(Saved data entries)
BEGIN
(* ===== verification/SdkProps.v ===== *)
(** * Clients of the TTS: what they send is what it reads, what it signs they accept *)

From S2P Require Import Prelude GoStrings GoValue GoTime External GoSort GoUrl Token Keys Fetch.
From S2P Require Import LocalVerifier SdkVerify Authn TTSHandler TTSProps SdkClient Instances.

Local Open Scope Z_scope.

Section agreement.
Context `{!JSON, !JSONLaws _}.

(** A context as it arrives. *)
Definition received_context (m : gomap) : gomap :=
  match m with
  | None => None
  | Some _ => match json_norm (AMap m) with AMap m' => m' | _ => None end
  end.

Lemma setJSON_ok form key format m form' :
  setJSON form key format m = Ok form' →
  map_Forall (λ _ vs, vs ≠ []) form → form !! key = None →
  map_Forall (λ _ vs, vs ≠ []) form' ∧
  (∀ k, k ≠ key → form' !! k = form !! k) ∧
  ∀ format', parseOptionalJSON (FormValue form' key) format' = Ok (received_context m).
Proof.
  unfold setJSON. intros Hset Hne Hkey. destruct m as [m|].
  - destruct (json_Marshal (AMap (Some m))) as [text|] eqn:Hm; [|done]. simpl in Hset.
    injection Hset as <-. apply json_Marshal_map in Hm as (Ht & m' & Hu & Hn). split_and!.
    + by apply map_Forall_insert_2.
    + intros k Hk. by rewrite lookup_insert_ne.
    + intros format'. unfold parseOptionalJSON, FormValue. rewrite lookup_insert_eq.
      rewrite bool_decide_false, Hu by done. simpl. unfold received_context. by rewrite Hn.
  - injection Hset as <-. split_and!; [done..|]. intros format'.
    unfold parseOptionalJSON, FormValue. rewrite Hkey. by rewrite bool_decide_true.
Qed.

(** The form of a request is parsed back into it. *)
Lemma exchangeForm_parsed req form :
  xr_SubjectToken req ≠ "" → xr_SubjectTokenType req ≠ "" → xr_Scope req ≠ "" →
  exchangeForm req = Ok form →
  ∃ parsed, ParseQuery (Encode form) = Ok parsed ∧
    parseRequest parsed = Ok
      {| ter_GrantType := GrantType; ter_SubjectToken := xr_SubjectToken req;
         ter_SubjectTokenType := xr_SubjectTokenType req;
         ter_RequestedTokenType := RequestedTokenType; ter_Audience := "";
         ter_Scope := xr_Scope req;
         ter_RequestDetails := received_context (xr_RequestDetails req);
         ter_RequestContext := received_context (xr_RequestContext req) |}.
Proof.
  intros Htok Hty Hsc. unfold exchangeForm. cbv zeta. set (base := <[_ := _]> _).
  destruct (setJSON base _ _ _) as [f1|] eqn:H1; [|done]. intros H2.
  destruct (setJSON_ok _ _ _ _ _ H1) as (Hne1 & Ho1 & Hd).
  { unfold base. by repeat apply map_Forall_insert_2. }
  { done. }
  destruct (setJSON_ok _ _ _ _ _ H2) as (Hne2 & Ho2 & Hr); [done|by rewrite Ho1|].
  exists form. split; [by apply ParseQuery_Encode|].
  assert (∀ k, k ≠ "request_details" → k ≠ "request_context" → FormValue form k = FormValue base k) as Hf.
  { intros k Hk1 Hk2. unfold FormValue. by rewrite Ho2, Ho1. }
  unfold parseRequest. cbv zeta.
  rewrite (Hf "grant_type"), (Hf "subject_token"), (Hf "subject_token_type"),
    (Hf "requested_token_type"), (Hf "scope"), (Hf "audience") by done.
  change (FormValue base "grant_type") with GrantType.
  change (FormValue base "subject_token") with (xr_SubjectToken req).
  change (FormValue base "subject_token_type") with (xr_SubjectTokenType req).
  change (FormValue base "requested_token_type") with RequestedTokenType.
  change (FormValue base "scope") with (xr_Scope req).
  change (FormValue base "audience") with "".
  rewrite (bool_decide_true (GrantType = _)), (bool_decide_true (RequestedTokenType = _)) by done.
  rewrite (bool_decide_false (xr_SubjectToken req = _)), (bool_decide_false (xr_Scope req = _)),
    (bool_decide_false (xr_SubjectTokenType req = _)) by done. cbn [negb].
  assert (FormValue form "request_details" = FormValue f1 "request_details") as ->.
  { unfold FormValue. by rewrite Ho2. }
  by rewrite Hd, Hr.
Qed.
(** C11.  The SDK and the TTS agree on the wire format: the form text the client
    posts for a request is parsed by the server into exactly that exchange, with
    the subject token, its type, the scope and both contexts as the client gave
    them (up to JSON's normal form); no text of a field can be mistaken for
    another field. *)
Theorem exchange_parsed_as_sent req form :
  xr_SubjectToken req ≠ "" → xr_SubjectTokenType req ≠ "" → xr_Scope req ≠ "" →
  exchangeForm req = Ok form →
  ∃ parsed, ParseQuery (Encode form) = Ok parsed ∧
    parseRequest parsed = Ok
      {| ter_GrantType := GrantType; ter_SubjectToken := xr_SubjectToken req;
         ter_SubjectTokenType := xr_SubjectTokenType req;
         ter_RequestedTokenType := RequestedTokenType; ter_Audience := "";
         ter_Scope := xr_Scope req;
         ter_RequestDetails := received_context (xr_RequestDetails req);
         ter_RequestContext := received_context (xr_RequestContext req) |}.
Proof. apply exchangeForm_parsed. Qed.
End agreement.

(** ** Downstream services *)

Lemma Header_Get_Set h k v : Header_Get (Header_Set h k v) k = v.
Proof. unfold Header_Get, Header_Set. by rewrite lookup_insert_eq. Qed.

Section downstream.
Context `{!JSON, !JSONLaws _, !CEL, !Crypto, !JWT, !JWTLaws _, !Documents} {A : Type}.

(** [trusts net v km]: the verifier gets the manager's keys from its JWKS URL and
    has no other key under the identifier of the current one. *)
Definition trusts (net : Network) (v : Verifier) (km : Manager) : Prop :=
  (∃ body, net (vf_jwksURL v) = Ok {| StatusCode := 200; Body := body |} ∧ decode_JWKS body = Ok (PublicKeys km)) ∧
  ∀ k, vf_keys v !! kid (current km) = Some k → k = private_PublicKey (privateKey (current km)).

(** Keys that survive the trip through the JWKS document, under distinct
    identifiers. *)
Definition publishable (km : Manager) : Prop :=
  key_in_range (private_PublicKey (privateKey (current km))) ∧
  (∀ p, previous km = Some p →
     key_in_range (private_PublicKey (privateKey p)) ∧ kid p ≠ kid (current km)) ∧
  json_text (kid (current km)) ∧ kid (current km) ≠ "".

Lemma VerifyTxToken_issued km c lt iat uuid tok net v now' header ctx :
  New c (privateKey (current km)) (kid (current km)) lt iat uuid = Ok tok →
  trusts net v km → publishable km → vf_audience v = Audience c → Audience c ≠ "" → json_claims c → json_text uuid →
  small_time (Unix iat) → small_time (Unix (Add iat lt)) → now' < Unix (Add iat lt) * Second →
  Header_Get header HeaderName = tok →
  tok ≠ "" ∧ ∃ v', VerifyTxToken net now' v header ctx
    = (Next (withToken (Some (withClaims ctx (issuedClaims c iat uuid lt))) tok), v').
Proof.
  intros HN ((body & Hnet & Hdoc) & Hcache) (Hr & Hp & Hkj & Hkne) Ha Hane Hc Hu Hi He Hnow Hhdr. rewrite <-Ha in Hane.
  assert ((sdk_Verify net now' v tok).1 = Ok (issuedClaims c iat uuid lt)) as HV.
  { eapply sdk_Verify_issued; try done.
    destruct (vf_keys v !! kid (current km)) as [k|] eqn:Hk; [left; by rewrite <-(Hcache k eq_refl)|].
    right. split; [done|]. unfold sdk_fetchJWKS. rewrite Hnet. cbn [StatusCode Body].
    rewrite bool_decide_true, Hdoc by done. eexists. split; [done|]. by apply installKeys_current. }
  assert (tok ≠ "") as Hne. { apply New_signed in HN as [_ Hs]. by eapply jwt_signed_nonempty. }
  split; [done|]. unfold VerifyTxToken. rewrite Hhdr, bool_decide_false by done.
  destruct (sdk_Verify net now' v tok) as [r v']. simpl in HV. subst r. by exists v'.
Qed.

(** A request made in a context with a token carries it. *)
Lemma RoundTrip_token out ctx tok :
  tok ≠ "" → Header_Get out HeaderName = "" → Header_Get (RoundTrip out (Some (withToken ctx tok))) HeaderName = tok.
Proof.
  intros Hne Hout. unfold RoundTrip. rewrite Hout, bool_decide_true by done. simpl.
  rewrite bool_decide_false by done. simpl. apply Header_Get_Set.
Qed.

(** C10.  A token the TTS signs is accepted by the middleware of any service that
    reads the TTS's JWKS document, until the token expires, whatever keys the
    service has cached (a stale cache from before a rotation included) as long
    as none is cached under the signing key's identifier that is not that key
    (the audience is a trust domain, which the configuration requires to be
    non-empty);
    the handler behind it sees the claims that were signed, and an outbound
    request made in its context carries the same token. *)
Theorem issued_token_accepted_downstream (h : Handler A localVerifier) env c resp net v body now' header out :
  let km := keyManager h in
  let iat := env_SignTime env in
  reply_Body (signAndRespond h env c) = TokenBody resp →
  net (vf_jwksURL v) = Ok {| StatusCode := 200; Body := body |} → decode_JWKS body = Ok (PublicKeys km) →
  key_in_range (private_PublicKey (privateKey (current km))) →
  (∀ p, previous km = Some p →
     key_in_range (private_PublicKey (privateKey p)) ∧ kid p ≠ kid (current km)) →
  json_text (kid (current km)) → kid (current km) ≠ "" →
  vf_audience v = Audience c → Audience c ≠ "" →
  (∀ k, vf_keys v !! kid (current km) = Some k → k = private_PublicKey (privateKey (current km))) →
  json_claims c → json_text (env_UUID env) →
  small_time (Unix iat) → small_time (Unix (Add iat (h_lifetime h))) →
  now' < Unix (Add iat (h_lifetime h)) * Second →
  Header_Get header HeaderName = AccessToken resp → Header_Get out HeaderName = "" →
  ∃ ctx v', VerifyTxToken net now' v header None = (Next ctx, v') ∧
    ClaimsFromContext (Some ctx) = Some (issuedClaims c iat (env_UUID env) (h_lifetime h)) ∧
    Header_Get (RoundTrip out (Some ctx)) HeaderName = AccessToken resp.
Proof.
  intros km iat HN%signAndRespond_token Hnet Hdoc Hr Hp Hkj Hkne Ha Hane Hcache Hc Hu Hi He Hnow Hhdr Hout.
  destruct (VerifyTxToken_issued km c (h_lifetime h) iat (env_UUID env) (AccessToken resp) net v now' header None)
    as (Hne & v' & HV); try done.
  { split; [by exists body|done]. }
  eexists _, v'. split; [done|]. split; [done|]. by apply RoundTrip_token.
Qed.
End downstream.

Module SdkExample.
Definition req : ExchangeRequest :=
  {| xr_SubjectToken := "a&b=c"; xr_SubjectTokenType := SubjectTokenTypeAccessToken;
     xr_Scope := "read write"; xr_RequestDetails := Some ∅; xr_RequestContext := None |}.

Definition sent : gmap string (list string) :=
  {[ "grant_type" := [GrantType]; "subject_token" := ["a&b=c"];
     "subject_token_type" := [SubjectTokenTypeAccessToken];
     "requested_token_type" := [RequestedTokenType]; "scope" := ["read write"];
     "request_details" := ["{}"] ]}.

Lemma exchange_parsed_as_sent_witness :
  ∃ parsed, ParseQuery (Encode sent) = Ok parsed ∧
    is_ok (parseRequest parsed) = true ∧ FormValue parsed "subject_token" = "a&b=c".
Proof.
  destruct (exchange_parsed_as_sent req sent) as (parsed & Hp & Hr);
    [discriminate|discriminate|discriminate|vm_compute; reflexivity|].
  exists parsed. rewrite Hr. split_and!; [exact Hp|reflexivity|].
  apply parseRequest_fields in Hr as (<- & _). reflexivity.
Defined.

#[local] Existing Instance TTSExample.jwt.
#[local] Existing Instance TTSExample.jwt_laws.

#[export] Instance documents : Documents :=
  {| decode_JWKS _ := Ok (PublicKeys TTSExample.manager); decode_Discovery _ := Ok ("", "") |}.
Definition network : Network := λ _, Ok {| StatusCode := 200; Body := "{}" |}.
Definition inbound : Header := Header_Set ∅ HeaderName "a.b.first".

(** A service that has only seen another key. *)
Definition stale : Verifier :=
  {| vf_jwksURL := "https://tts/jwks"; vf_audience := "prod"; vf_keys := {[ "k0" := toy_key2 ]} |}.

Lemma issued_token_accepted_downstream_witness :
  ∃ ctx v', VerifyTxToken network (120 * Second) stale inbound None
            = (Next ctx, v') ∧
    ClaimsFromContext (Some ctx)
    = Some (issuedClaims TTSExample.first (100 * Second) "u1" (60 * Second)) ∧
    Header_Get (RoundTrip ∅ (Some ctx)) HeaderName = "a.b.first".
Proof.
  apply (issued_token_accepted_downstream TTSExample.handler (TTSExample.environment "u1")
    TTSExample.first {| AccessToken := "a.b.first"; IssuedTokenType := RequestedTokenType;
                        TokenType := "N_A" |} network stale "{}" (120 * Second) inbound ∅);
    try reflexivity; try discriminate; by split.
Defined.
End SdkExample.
END
▸ Your objective
Copy each line in the entries above where "HeaderName" turns up.

▸ Answer to the exercise
  Header_Get header HeaderName = tok →
  tok ≠ "" → Header_Get out HeaderName = "" → Header_Get (RoundTrip out (Some (withToken ctx tok))) HeaderName = tok.
  Header_Get header HeaderName = AccessToken resp → Header_Get out HeaderName = "" →
    Header_Get (RoundTrip out (Some ctx)) HeaderName = AccessToken resp.
Definition inbound : Header := Header_Set ∅ HeaderName "a.b.first".
    Header_Get (RoundTrip ∅ (Some ctx)) HeaderName = "a.b.first".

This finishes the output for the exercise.